I try to respect your time and energy, so I write these articles in a particular way. You choose how deep you want to go; not me.
TL;DR — How to Read These Articles
- Start at the top
- Read until you’ve gotten what you need/want
- Then stop
Seriously, that's it.
- If you read the TL;DR, you’ve got the core system
- If you keep going, you’ll get the details
- After that, you’ll get the reasoning and context
- At the end, you’ll get the personal story
You aren't obligated (or even expected) to read the whole article.
Why I Structure Them This Way
Most articles are written to keep you reading.
This site is written to let you stop reading.
The important information is always at the top. You don’t have to hunt for it, scroll endlessly, or wonder if the payoff is coming later. If there’s something useful in the article, you’ll see it right away.

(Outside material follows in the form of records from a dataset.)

(** * K-means clustering engine ([kmeans.py]): model and properties

    The engine of [kmeans.py] is a Python class over numpy arrays of
    [float64].  It is embedded here as follows.

    - A [float64] is a primitive IEEE-754 binary64 float ([PrimFloat.float]),
      so that NaN, infinities and rounding behave as in numpy.
    - A two-dimensional array is its list of rows together with its number of
      columns (the latter is needed for arrays with no row).
    - A method is a computation over the interpreter state [world]: the fields
      of the [KMeans] object and numpy's process-wide random generator.  A
      computation returns a value or raises an exception, and in both cases
      leaves a state behind (type [Py]).
    - The Mersenne Twister behind [np.random] is abstracted as [RandomState]:
      [kmeans.py] only seeds it and draws K distinct indices from it. *)

From Stdlib Require Import ZArith QArith List Bool Lia Floats.
Import ListNotations.

Close Scope Q_scope.
Local Open Scope float_scope.

(** ** Ordering of binary64 values

    numpy's [argmin] and [allclose] rest on the comparisons of IEEE floats,
    which the kernel specifies over [spec_float]. *)

Module F64.

(** A key that orders the values other than NaN: sign class, then exponent,
    then mantissa (both negated for negative numbers). *)
Definition key (f : spec_float) : Z * Z * Z :=
  match f with
  | S754_nan => (0, 0, 0)%Z
  | S754_zero _ => (0, 0, 0)%Z
  | S754_infinity true => (-2, 0, 0)%Z
  | S754_infinity false => (2, 0, 0)%Z
  | S754_finite false m e => (1, e, Zpos m)%Z
  | S754_finite true m e => (-1, - e, Zneg m)%Z
  end.

Definition key_lt (a b : Z * Z * Z) : Prop :=
  let '(a1, a2, a3) := a in
  let '(b1, b2, b3) := b in
  (a1 < b1 \/ (a1 = b1 /\ (a2 < b2 \/ (a2 = b2 /\ a3 < b3))))%Z.

Definition not_nan (f : spec_float) : Prop := f <> S754_nan.

End F64.

(** ** Python exceptions *)

Inductive exn : Type :=
| ValueError
| TypeError
| IndexError.

(** What a call produces: a value, or a raised exception. *)
Inductive outcome (A : Type) : Type :=
| Returned (a : A)
| Raised (e : exn).

Arguments Returned {A} a.
Arguments Raised {A} e.

(** ** numpy arrays and the numpy functions [kmeans.py] calls *)

(** An array of shape [(length rows, ncols)]; every row has [ncols] entries. *)
Record ndarray : Type := mk_ndarray {
  ncols : nat;
  rows : list (list float)
}.

Definition shape0 (a : ndarray) : nat := length (rows a).

Module np.

(** [float(n)] for a count [n]. *)
Definition of_nat (n : nat) : float := of_uint63 (Uint63.of_Z (Z.of_nat n)).

(** [x ** 2] on floats is [np.square]: one multiplication. *)
Definition square (x : float) : float := x * x.

(** The sum of a contiguous run of floats, as numpy's [pairwise_sum] adds it.

    - Fewer than 8 entries are accumulated from [0.0], left to right.
    - Up to 128 entries go into eight running sums [r0 .. r7], entry [i] into
      sum [i mod 8], for as many whole groups of eight as there are; the
      running sums are combined as
      [((r0 + r1) + (r2 + r3)) + ((r4 + r5) + (r6 + r7))], and the entries
      left over are added to that one by one.
    - A longer run is split at half its length rounded down to a multiple of
      8, and the sums of the two parts are added. *)
Fixpoint accumulate8 (groups : nat) (r l : list float) : list float * list float :=
  match groups with
  | O => (r, l)
  | S g =>
      accumulate8 g (map (fun p => fst p + snd p) (combine r (firstn 8 l))) (skipn 8 l)
  end.

Definition sum_unrolled (l : list float) : float :=
  let (r, rest) := accumulate8 (length l / 8 - 1) (firstn 8 l) (skipn 8 l) in
  match r with
  | [r0; r1; r2; r3; r4; r5; r6; r7] =>
      fold_left add rest (((r0 + r1) + (r2 + r3)) + ((r4 + r5) + (r6 + r7)))
  | _ => fold_left add l 0
  end.

(** [depth] bounds the number of nested splits; the length of the run is
    always enough. *)
Fixpoint pairwise_sum (depth : nat) (l : list float) : float :=
  let n := length l in
  if (n <? 8)%nat then fold_left add l 0
  else if (n <=? 128)%nat then sum_unrolled l
  else
    match depth with
    | O => sum_unrolled l
    | S depth' =>
        let n2 := (n / 2 - (n / 2) mod 8)%nat in
        pairwise_sum depth' (firstn n2 l) + pairwise_sum depth' (skipn n2 l)
    end.

(** [a.sum()] along a contiguous axis: the reduction starts from the identity
    [0.0] and adds the pairwise sum of the entries to it.  (numpy versions
    differ on the sign of a sum whose terms are all [-0.0].) *)
Definition sum (l : list float) : float := 0 + pairwise_sum (length l) l.

(** Broadcasting of a binary operation along the last axis: sizes agree, or
    one of them is 1. *)
Definition broadcastable (d1 d2 : nat) : bool :=
  Nat.eqb d1 d2 || Nat.eqb d1 1 || Nat.eqb d2 1.

Definition broadcast2 (f : float -> float -> float) (x y : list float) : list float :=
  match x, y with
  | [a], _ => map (f a) y
  | _, [b] => map (fun a => f a b) x
  | _, _ => map (fun p => f (fst p) (snd p)) (combine x y)
  end.

(** [np.argmin] over one row, as numpy's scan does it: the running minimum
    [mp] is replaced by the next entry [ip] unless [ip >= mp]; a NaN is
    minimal and ends the scan. *)
Fixpoint argmin_scan (mp : float) (min_ind i : nat) (l : list float) : nat :=
  match l with
  | [] => min_ind
  | ip :: l' =>
      if negb (mp <=? ip)
      then if is_nan ip then i else argmin_scan ip i (S i) l'
      else argmin_scan mp min_ind (S i) l'
  end.

Definition argmin (l : list float) : nat :=
  match l with
  | [] => 0%nat
  | mp :: l' => if is_nan mp then 0%nat else argmin_scan mp 0 1 l'
  end.

(** [np.argmin(a, axis=1)]: an axis of length 0 has no minimum. *)
Definition argmin_axis1 (a : ndarray) : outcome (list nat) :=
  if Nat.eqb (ncols a) 0 then Raised ValueError
  else Returned (map argmin (rows a)).

(** [a.sum(axis=0)] of an array with rows [rs] and [d] columns.  The rows are
    added one after the other to a row of zeros: axis 0 is not the contiguous
    one.  An array with a single column is one contiguous run, and is summed
    as such. *)
Definition sum_axis0 (d : nat) (rs : list (list float)) : list float :=
  if Nat.eqb d 1 then [sum (map (fun r => hd 0 r) rs)]
  else fold_left (fun acc r => map (fun p => fst p + snd p) (combine acc r)) rs (repeat 0 d).

(** [a.mean(axis=0)]: the column sums divided by the number of rows.  With no
    row this is 0/0 in every column. *)

Definition mean_axis0 (d : nat) (rs : list (list float)) : list float :=
  map (fun s => s / of_nat (length rs)) (sum_axis0 d rs).

(** [np.isclose] and [np.allclose] with the default tolerances [rtol=1e-05]
    and [atol=1e-08], written as the binary64 values nearest to them. *)
Definition rtol : float := 0x1.4f8b588e368f1p-17.
Definition atol : float := 0x1.5798ee2308c3ap-27.

Definition isclose (x y : float) : bool :=
  ((abs (x - y) <=? atol + rtol * abs y) && is_finite y) || (x =? y).

Definition allclose (a b : ndarray) : bool :=
  forallb (fun rr => forallb (fun p => isclose (fst p) (snd p)) (combine (fst rr) (snd rr)))
          (combine (rows a) (rows b)).

(** [a[idx]] for a list of row indices. *)
Fixpoint take_rows (rs : list (list float)) (idx : list nat) : outcome (list (list float)) :=
  match idx with
  | [] => Returned []
  | i :: idx' =>
      match nth_error rs i with
      | None => Raised IndexError
      | Some r =>
          match take_rows rs idx' with
          | Returned rs' => Returned (r :: rs')
          | Raised e => Raised e
          end
      end
  end.

(** The rows whose label is [i], for one label per row. *)
Definition rows_where (rs : list (list float)) (labels : list nat) (i : nat) : list (list float) :=
  map fst (filter (fun p => Nat.eqb (snd p) i) (combine rs labels)).

(** [a[mask]] for the boolean mask [labels == i]: a mask that has not one
    entry per row of [a] is refused. *)
Definition select_rows (rs : list (list float)) (labels : list nat) (i : nat)
  : outcome (list (list float)) :=
  if Nat.eqb (length labels) (length rs)
  then Returned (rows_where rs labels i)
  else Raised IndexError.

End np.

(** ** numpy's global random generator

    [kmeans.py] uses two entry points of [np.random]: [seed], which resets the
    generator, and [choice(a, size, replace=False)], which returns the first
    [size] entries of a random permutation of [0 .. a-1] and advances the
    generator. *)

Class RandomState : Type := {
  rng : Type;
  seeded : Z -> rng;
  permutation_prefix : rng -> nat -> nat -> list nat * rng
}.

(** What numpy promises of a draw without replacement. *)
Class RandomStateSpec (RS : RandomState) : Prop := {
  prefix_length : forall g a size, size <= a ->
    length (fst (permutation_prefix g a size)) = size;
  prefix_bound : forall g a size, size <= a ->
    Forall (fun i => i < a) (fst (permutation_prefix g a size));
  prefix_NoDup : forall g a size, size <= a ->
    NoDup (fst (permutation_prefix g a size))
}.

(** ** The [KMeans] object *)

Record KMeans : Type := mk_KMeans {
  n_clusters : Z;
  max_iter : Z;
  random_state : option Z;
  centroids : option ndarray;
  labels : option (list nat)
}.

(** [KMeans(n_clusters=3, max_iter=300, random_state=None)] *)
Definition __init__ (n_clusters max_iter : Z) (random_state : option Z) : KMeans :=
  {| n_clusters := n_clusters; max_iter := max_iter; random_state := random_state;
     centroids := None; labels := None |}.

(** [self.centroids = c] and [self.labels = l] *)
Definition with_centroids (c : ndarray) (k : KMeans) : KMeans :=
  {| n_clusters := n_clusters k; max_iter := max_iter k; random_state := random_state k;
     centroids := Some c; labels := labels k |}.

Everything after that is optional. It’s there if you want more detail, more explanation, or more context—but you’re never required to read it to get the value.
This respects your time and attention. You get what you want out of an article, and then you can move on.
The Structure
In each article, I generally follows the same pattern:
-
TL;DR — The System
The core idea, stripped down to bullet points. This is enough to use the system immediately. -
The System (Details)
A clearer, more complete explanation of how it works. -
What Problem This Solves
A precise description of the problem, for clarity and completeness. -
Background / Context
Why this problem exists and why the system matters. -
How I Got Here
The personal experience that led to the system.
Each layer adds depth, but only the TL;DR section is really required. After that, it's up to you how far you want to journey with me down the rabbit hole.
Where This Comes From
This style is based on the inverted pyramid, a structure used in journalism for over a century.
The idea is simple: put the most important information first, then add detail in descending order of importance.
That way, a reader can stop at any point and still walk away with something useful.
Why I Write This Way
I got tired of articles that waste your time.
You’ve probably seen them:
- The answer is buried halfway down the page
- You have to scroll past filler to get to anything useful
- The entire structure is designed to keep you clicking, not to help you
That’s not an accident. Those articles are optimized for search engines and engagement metrics, not for readers.
This site is the opposite.
I write articles the way I want to read them:
- Start with the answer
- Make everything else optional
- Don’t bury the lead
- Don’t waste time
If you get what you need in the first 30 seconds and leave, then the article did its job.